ガスエソ 手リュウ弾くれ 自決する兵は叫んだ

佐藤手記 道路わきに、材木でも放り出したように、戦死体、負傷兵がなげ出されていた。

負傷兵は、そばを歩く者の足音を聞きつけて頭をあげる。「衛生兵殿ッ、助けてくれ…」「水をくれ」必死になって叫ぶ。―おれが助けてやれるくらいなら、君たちの戦友が捨ててゆくものか。もう、ダメだ、ダメだ…あきらめるんだ―心で叫ぶ。しかし、負傷兵には、

「しっかりしろ」とはげましの声をかけ、すばやく通りすぎる。(五月二十二日から二十八日まで豪雨が降りつづいた)

夜は、毎夜のように雨が降り野も山も畑も、ドロ沼に変わる。ドロまみれの負傷兵が、あちこちで救いを求めている。だが、だれも振りむかない。助けを求める声は、悲痛をきわめた。

これが勝ち戦であったら、みんな名誉ある白衣の勇士なのにゴミアクタのように捨てられている。彼等は、命のかぎり救いを求めている。その前を通る傷一つない自分なのに、だまって見ないふりをして通りすぎて行かねばならぬ。どうすることもできないのだ。おれも、君たちを捨てて行った戦友たちも、みんな心では泣いている。君たちだって、それはよく知っているはずではないか―だんだん歩みを早め、逃げるように走り出す。

首里のごうでは、母親が腰を撃ちくだかれて絶命、胸に、しっかり赤ん坊を抱きしめていた。赤ん坊が火のついたように泣いている。そばを、避難民が列をなして通る。だが、赤ん坊を抱きあげる者はいない。他人に抱かれて死んでゆくより、母親の胸で思う存分泣き、眠るようにして死んでゆけばいいんだ―それ以外にどうにもならない。

迫撃砲弾がサク烈するたびに異様な叫び声がひびく。砂じんが消えると、かならず、戦死体が二つ三つころがっていた。

石兵団の洞穴をのぞいた。直撃弾をうけたらしい。人間のかたちを失った死体が散乱している。頭は飛び、足はちぎれ、腸は露出、天井には脳ミソのようなものが、ベッタリとはりつき、血が、雨だれのように、したたり落ちていた。

×  ×

六月二日ごろ、本部、第一中隊、第二中隊の生残者は小渡(おど)部落へ後退、第三中隊は摩文仁部落に後退した。

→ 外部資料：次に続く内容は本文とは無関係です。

(** * pyblaze.multiprocessing.vectorize: the Vectorizer

    A shallow embedding of [src/pyblaze/multiprocessing/vectorize.py] and the
    properties of its three execution modes (sequential, batches, consumers).

    Python values are a small inductive type, the user's functions are Rocq
    functions over it, and every call that has an effect (an invocation of the
    user's functions, a process start, a queue operation of the main thread)
    is recorded in a trace of events.  The order in which worker processes
    answer is not fixed by the program: the consumer mode takes it from a
    scheduler, and the theorems quantify over all schedulers.

    The worker function may raise or never come back; the init function and
    the callback are taken to return.  A worker process in which the worker
    function raises ends there, as any Python process does on an uncaught
    exception, and puts nothing more on its queues.  The events of a batch
    worker are placed in the trace where its process is started: this is
    one of the possible interleavings, and the statements about traces only
    speak of what does not depend on the interleaving (the events of one
    rank in their order, counts, and the events of the main thread).

    The training callbacks of [src/pyblaze/nn/callbacks] (early stopping
    and the two schedulers) follow in modules of their own: a callback is
    a record of its attributes, and a hook takes the record and gives the
    record it leaves behind together with the exception it raised, if
    any. *)

From Stdlib Require Import ZArith List Lia Permutation Sorted.
From stdpp Require Import base tactics list numbers sets sorting strings
  gmap.
Import ListNotations.
Local Open Scope Z_scope.
Set Warnings "-register-all,-clear-no-such-hyp".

六月十八日、生残者の一部が賀谷支隊に転属し、その他の将兵が、摩文仁約一千㍍の高地に転進中、攻撃をうけた。以後、損害多く、組織的戦闘力を失った。―と以上で厚生省の資料は記録を終えている。佐藤手記は時間、場所、将兵の名前など、いくらか具体性を欠いているが、独立速射砲第二十二大隊の行動を記録したものとしては、ただ一つなので、もう少しつづける。

×  ×

ひるは洞穴内にかくれ、夜間行動した。勝つためではない。すこしでも敵の進撃を遅らせるためだ。われわれは、強力な友軍の救援を夢見ていた。それが希望だった。いつ義援軍がやってくるか、そのあても見当もなかったが―

照明弾が、戦死体の顔を青黒く照らし出す。負傷兵の顔も死体の顔と同じように青い。死期の迫っているのがわかる。

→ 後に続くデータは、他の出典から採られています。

(** A successful fetch gives the keys [authors], [title], [description] and,
    only when the document has subjects, [keywords], in that order and no
    other: one author per creator, the title text, the abstract with its
    non-ASCII characters dropped, and the subject texts in document order. *)
Theorem get_metadata_fields : forall r doc authors title abs,
  status_code r = 200 -> body r = Some doc ->
  authors_of (creators doc) = Some authors ->
  title_el doc = Some title -> abstract_el doc = Some (Some abs) ->
  exists d, get_metadata_from_hs (Some r) = Some d /\
    map fst d = [zs "authors"; zs "title"; zs "description"] ++
                match subject_texts doc with [] => [] | _ => [zs "keywords"] end /\
    aget (zs "authors") d = Some (YList authors) /\
    List.length authors = List.length (creators doc) /\
    aget (zs "title") d = Some (text_val title) /\
    aget (zs "description") d = Some (YStr (ascii_ignore abs)) /\
    Forall (fun c => c < 128) (ascii_ignore abs) /\
    aget (zs "keywords") d =
      match subject_texts doc with [] => None | ks => Some (YList (map text_val ks)) end.
Proof.
  intros r doc authors title abs Hs Hb Ha Ht Habs.
  unfold get_metadata_from_hs; rewrite Hs, Hb, Ha, Ht, Habs; simpl.
  eexists; split; [reflexivity|].
  assert (Hasc : Forall (fun c => c < 128) (ascii_ignore abs)).
  { apply Forall_forall; intros c Hc; unfold ascii_ignore in Hc.
    apply filter_In in Hc as [_ Hc]; apply Z.ltb_lt; exact Hc. }
  pose proof (authors_of_length _ _ Ha) as Hl.
  destruct (subject_texts doc); simpl; repeat split; auto.
Qed.

Lemma get_metadata_abstract : forall resp hd,
  get_metadata_from_hs resp = Some hd ->
  exists r doc abs, resp = Some r /\ status_code r = 200 /\ body r = Some doc /\
    abstract_el doc = Some (Some abs) /\
    aget (zs "description") hd = Some (YStr (ascii_ignore abs)).
Proof.
  intros resp hd H; unfold get_metadata_from_hs in H.
  destruct resp as [r|]; [|discriminate].
  destruct (Z.eqb_spec (status_code r) 200) as [Hs|]; simpl in H; [|discriminate].
  destruct (body r) as [doc|] eqn:Eb; [|discriminate].
  destruct (authors_of (creators doc)); [|discriminate].
  destruct (title_el doc); [|discriminate].
  destruct (abstract_el doc) as [[abs|]|] eqn:Ea; try discriminate.
  injection H as <-; exists r, doc, abs; repeat split; auto.
  destruct (Nat.ltb 0 _); reflexivity.
Qed.

(** ** The Example Builder *)

Lemma derive_label_hs : forall data v ev,
  aget (zs "label") data = None -> hs_label_id data = Some v ->
  derive_label data ev = (inr (aset (zs "label") v data), ev).
Proof. intros data v ev Hl Hh; unfold derive_label; rewrite Hl, Hh; reflexivity. Qed.

(** How a call of [finish_example] ends: an exception before any output, or
    the cleaned record written to the cache and rendered, in that order. *)
Lemma finish_example_inv : forall subdir hsdata y ev r ev',
  finish_example subdir hsdata y ev = (r, ev') ->
  (exists ex, r = inl ex /\ ev' = ev) \/
  exists d0 ds, derive_label (merge_data hsdata y) ev = (inr d0, ev) /\
    aget (zs "description") d0 = Some (YStr ds) /\
    r = inr (Some (aset (zs "description") (YStr (clean_description ds)) d0)) /\
    ev' = ev ++ [WriteCache subdir (aset (zs "description") (YStr (clean_description ds)) d0);
                 Render (template_dir ++ zs "/landingpage.rst") (path_join subdir (zs "index.rst"))
                        (aset (zs "description") (YStr (clean_description ds)) d0)].
Proof.
  intros subdir hsdata y ev r ev' H.
  unfold finish_example, bind at 1 in H.
  pose proof (derive_label_pure (merge_data hsdata y) ev) as Hp.
  destruct (derive_label (merge_data hsdata y) ev) as [[ex|d0] ev1] eqn:Ed;
    simpl in Hp; subst ev1.
  { injection H as <- <-; left; eauto. }
  unfold bind, getitem in H.
  destruct (aget (zs "description") d0) as [desc|] eqn:Edesc.
  2: { injection H as <- <-; left; eauto. }
  unfold ret at 1 in H; destruct desc;
    try (injection H as <- <-; left; eauto; fail).
  unfold emit, ret in H; injection H as <- <-.
  right; exists d0, s; split; [reflexivity|]; split; [exact Edesc|].
  split; [reflexivity|]; rewrite <- app_assoc; reflexivity.
Qed.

「この傷では、とても生きてゆけない。おれは自決する、腰から手リュウ弾をとってくれ」

小松上等兵が叫んだ。自決する兵隊は、たいてい、ガスエソにかかっている。足がブクブクにはれあがり、痛みをうったえる。

「あぶないから、お前たちは穴の中にはいれ」

小松は叫び、私(佐藤)のとってやった手リュウ弾を発火、自爆した。私(佐藤)は、たのまれるまま、平然と手リュウ弾を手渡した自分が情けなかった。

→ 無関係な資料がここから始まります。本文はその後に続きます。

(** What [fetch_search] does when the search request is answered with a
    result: it returns, and ends in a state whose pending cache has
    considered the items of the result one after the other. *)
Lemma fetch_search_eq st fetch query rl resp rest remaining reset_at total
    items langs m s z :
  q fetch = Some query →
  rate_limit_state st SEARCH_REPO_URL = Some rl →
  net st = Answer resp :: rest →
  x_ratelimit_remaining resp = Some remaining →
  x_ratelimit_reset resp = Some reset_at →
  is_http_error (status_code resp) = false →
  body resp = SearchResult total items →
  data (config st) !! "accept_languages" = Some (VStrs langs) →
  data (cache st) !! "repos" = Some (VRepos m) →
  data (repos st) !! "snooze" = Some (VTimes s) →
  data (repos st) !! "zap" = Some (VStrs z) →
  ∃ st',
    fetch_search fetch st = (Ok tt, st')
    ∧ same_context st st'
    ∧ data (cache st') !! "fetches" = data (cache st) !! "fetches"
    ∧ pending st'
      = foldl (λ acc r, add_if_passes st acc (search_record r)
                          (lang_accepted langs (i_language r))) m items.
Proof.
  intros Hq Hrl Hnet Hrem Hrst Herr Hbody Hlangs Hm Hs Hz.
  destruct (rl_type_not_repos SEARCH_REPO_URL) as [Hne Hne'].
  unfold fetch_search. rewrite Hq.
  erewrite bind_ok; [|reflexivity].
  erewrite bind_ok;
    [|by rewrite (gh_req_answered _ _ _ _ _ _ _ _ _ Hrl Hnet Hrem Hrst), Herr].
  set (st1 := answered _ _ _ _ _ _ _).
  erewrite bind_ok; [|unfold json; by rewrite Hbody].
  cbv beta iota.
  erewrite bind_ok; [|by apply accept_languages_eq].
  destruct (for_search_item st langs items st1 m s z) as
    (st2 & Hrun & Hctx & Hf & Hp); try done.
  { subst st1. unfold answered. cbn. by rewrite lookup_insert_ne. }
  exists st2. split; [done|]. split; [done|]. split.
  - rewrite Hf. subst st1. unfold answered. cbn. by rewrite lookup_insert_ne.
  - unfold pending. by rewrite Hp.
Qed.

こうして死んでゆく戦友の叫び声と、手リュウ弾のサク裂音が、あちこちでひびいた。

死は、また、音もなくしのび寄ってきた。砲撃のない静かな夜。ふと目をさます。からだがだるい。あたりでは、みんながよく眠っている。急に死の不安におそわれる。となりの戦友をゆり起こす。いくらゆさぶっても起きない。からだが硬直している。死体になっていた。

軍司令部は、摩文仁へ後退をはじめた(五月二十八日、豪雨の中)重傷兵たちが、たがいに抱きあい、すがりあって進む。ドロの中をはっている者、岩にすがって進む者など、大勢の重傷兵で、地獄絵のような光景だ。

菅原一等兵は、遂に与座で息絶えた。警官だったという彼は、よくビンタをとられていたが―。長田兵長は、失明してはいまわり、葛城中尉は高須賀上等兵といっしょに負傷したが、当番兵の銃剣で自決した。